=== TASK BRIEF ===
Among the entries below, please repeat exactly and only the lines from the line containing "destruct (EncryptString key" to the line containing "split; [by apply upd_container_only|]. rewrite", both lines included.

(Stored items)
Lemma setSnapshotGrant_spec sk key sk' :
  key ≠ "" → setSnapshotGrant sk key = Ok sk' →
  ∃ c c', getSidekickContainer sk = Some c ∧ getSidekickContainer sk' = Some c' ∧
    only_archiver sk sk' ∧
    (getEnv c envSnapshotName ≠ "" →
     DecryptString key (getEnv c' envGRPCSnapshotToken) = Ok (getEnv c envSnapshotName)) ∧
    (∀ n, n ≠ envGRPCSnapshotToken → getEnv c' n = getEnv c n).
Proof.
  intros Hk. unfold setSnapshotGrant. destruct (getSidekickContainer sk) as [c|] eqn:E; [|done].
  destruct (String.eqb_spec (getEnv c envSnapshotName) "") as [En|En].
  { intros ?. simplify_eq. exists c, c. repeat split; try done. }
  destruct (EncryptString key _) as [g|] eqn:Eg; [|done]. intros ?. simplify_eq.
  exists c, (setEnv c envGRPCSnapshotToken g). split; [done|].
  rewrite getSidekickContainer_upd, E by done. split; [done|].
  split; [by apply upd_container_only|]. rewrite getEnv_setEnv, String.eqb_refl. split.
  - intros _. unfold EncryptString in Eg. rewrite (proj2 (String.eqb_neq _ _) Hk), newGCM_ok in Eg.
    simplify_eq. apply open_sealed_seal; [done|]. apply deterministicNonce_length.
  - intros n Hn. by rewrite getEnv_setEnv, (proj2 (String.eqb_neq _ _) Hn).
Qed.

Lemma setGRPCAddress_wp sk :
  wp (setGRPCAddress sk) (λ tr o, ∃ r, o = Returned r ∧
    match r with
    | Ok sk' => ∃ c addr, getSidekickContainer sk = Some c ∧ only_archiver sk sk' ∧
        getSidekickContainer sk' = Some (setEnv c envGRPCServerAddress (addr +:+ ":50051"))
    | Err _ => True
    end).
Proof.
  unfold setGRPCAddress, grpcSliceAddress, try.
  destruct (getSidekickContainer sk) as [c|] eqn:E; [|by eexists].
  intros p ns. simpl. destruct (String.eqb p "" || String.eqb ns ""); simpl; [by eexists|].
  eexists. split; [done|]. exists c, (sliceDNS (deploymentNameForPod p) ns).
  split; [done|]. split; [by apply upd_container_only|]. by rewrite getSidekickContainer_upd, E.
Qed.

Lemma wireArchiver_wp sk :
  wp (wireArchiver sk) (λ tr o, ∃ r, o = Returned r ∧
    match r with Ok sk' => wired sk tr sk' | Err _ => True end).
Proof.
  unfold wireArchiver, try. apply wp_bind. eapply wp_mono; [|apply ensureGRPCKeys_wp].
  intros tr o (_ & r & -> & Hr). destruct r as [[sign snap]|e]; [|by eexists].
  destruct Hr as (secret & Hin & Hks).
  pose proof (secret_keys_Some _ _ _ Hks) as (_ & Hsnap & _).
  destruct (setSigningKey sk sign) as [sk1|] eqn:E1; [|by eexists].
  destruct (setSnapshotGrant sk1 snap) as [sk2|] eqn:E2; [|by eexists].
  apply setSigningKey_spec in E1 as (c & Hc & Hc1 & Ho1).
  apply setSnapshotGrant_spec in E2 as (c1 & c2 & Hc1' & Hc2 & Ho2 & Hg & Hn); [|done].
  rewrite Hc1 in Hc1'. injection Hc1' as <-.
  eapply wp_mono; [|apply setGRPCAddress_wp]. intros tr' o (r & -> & Hr). eexists. split; [done|].
  destruct r as [sk3|]; [|done]. destruct Hr as (c2' & addr & Hc2' & Ho3 & Hc3).
  rewrite Hc2 in Hc2'. injection Hc2' as <-.
  eexists c, _, secret, sign, snap, addr. split; [done|]. split; [done|].
  split; [by etrans; [|etrans]|]. split; [set_solver|]. split; [done|].
  rewrite !getEnv_setEnv. simpl. split; [by rewrite Hn, getEnv_setEnv|]. split; [done|]. split.
  - intros Hsn. rewrite getEnv_setEnv in Hg. by apply Hg.
  - intros n H1 H2 H3. rewrite getEnv_setEnv, (proj2 (String.eqb_neq _ _) H2), Hn by done.
    by rewrite getEnv_setEnv, (proj2 (String.eqb_neq _ _) H1).
Qed.

(** The wiring touches only the archiver and gives it what it needs: every
    successful run leaves metadata, status and all other containers alone; the
    archiver's environment holds the signing key of the Sidekick's Secret, an
    address with the server's port, and, when a Snapshot is named, a grant
    that decrypts under the Secret's snapshot key to that name; every other
    variable is unchanged. *)
Theorem archiver_wired sk tr sk' :
  exec (wireArchiver sk) tr (Returned (Ok sk')) → wired sk tr sk'.
Proof.
  intros He. destruct (proj1 (wp_exec _ _) (wireArchiver_wp sk) _ _ He) as (r & E & Hr).
  by simplify_eq.
Qed.
End Wired.

Section Served.
Context `{Crypto} `{JsonCodec} `{SnapshotJson}.

(** The request an archiver of the Sidekick sends, and the claims of its token. *)
Definition archiver_request (sk : Sidekick) (cont : Container) (info : LogInfo) (tok : string)
    : SnapShot :=
  {| ss_LogInfo := info; ss_SidekickName := Name (sk_Meta sk);
     ss_NameSpace := Namespace (sk_Meta sk); ss_Token := tok;
     ss_SnapshotToken := getEnv cont envGRPCSnapshotToken |}.

Definition archiver_claims (sk : Sidekick) (cont : Container) (info : LogInfo) (nonce : string)
    (exp : Z) : Claims :=
  {| SnapshotName := getEnv cont envSnapshotName; SidekickName := Name (sk_Meta sk);
     cl_Namespace := Namespace (sk_Meta sk);
     Digest := bindingDigest (archiver_request sk cont info ""); Nonce := nonce; ExpiresAt := exp |}.

(** C14. The two halves fit together: an archiver wired by the operator is served.
    With the variables the wiring left in its environment it can mint a token
    for any report, and the server, reading the same Secret, accepts the
    request for the Snapshot the archiver was configured with, as long as the
    token is alive and its nonce unused. *)
Theorem wired_archiver_is_served sk tr sk' :
  exec (wireArchiver sk) tr (Returned (Ok sk')) →
  ∃ cont secret, getSidekickContainer sk' = Some cont ∧
    Ev (OpGet KSecret (keys_key sk)) (Ok secret) ∈ tr ∧
    ∀ info nonce iv t1 t2 exp seen,
      let c := archiver_claims sk' cont info nonce exp in
      claims_utf8 c = true → in_int64 exp → SnapshotName c ≠ "" → nonce ≠ "" →
      String.length iv = NonceSize → exp ≠ 0 → t1 < exp → purge t2 seen !! nonce = None →
      ∃ tok,
        exec (Mint (getEnv cont envGRPCTokenSecret) c) [Ev (OpRand NonceSize) (Ok iv)]
          (Returned (Ok tok)) ∧
        exec (authenticate seen (archiver_request sk' cont info tok))
          [Ev (OpGet KSecret (keys_key sk)) (Ok secret); Ev OpNow t1; Ev OpNow t2]
          (Returned (Ok c, <[nonce := exp]> (purge t2 seen))).
Proof.
  intros He. destruct (proj1 (wp_exec _ _) (wireArchiver_wp sk) _ _ He) as (r & E & Hr).
  simplify_eq. destruct Hr as (c0 & cont & secret & sign & snap & addr & Hc0 & Hc & Ho & Hin & Hks & Hs & _ & Hg & Hn).
  exists cont, secret. split; [done|]. split; [done|].
  intros info nonce iv t1 t2 exp seen c Hutf Hint Hsn Hno Hiv Hz Ht Hfree.
  destruct Ho as (Hmeta & _).
  assert (Hname : getEnv cont envSnapshotName = getEnv c0 envSnapshotName)
    by (apply Hn; intros E; vm_compute in E; discriminate E).
  assert (Hsign : signing_key secret = sign ∧ snapshot_key secret = snap ∧ sign ≠ "").
  { by apply secret_keys_Some in Hks as (? & _ & ? & ?). }
  destruct Hsign as (Hk1 & Hk2 & Hne).
  destruct (mint_opens sign c iv Hne Hiv Hutf Hint) as (tok & Hmint & Hopen).
  exists tok. rewrite Hs. split; [done|].
  assert (Hkey : keys_key sk = keys_key sk') by (unfold keys_key; by rewrite Hmeta).
  rewrite Hkey. apply (authenticate_complete seen (archiver_request sk' cont info tok)).
  repeat split; try done.
  - by rewrite Hk1.
  - rewrite Hk2. simpl in Hsn |- *. rewrite Hname in *. by apply Hg.
  - unfold accept_at. simpl Nonce. by rewrite Hfree.
Qed.
End Served.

=== EXERCISE RESPONSE ===
  destruct (EncryptString key _) as [g|] eqn:Eg; [|done]. intros ?. simplify_eq.
  exists c, (setEnv c envGRPCSnapshotToken g). split; [done|].
  rewrite getSidekickContainer_upd, E by done. split; [done|].
  split; [by apply upd_container_only|]. rewrite getEnv_setEnv, String.eqb_refl. split.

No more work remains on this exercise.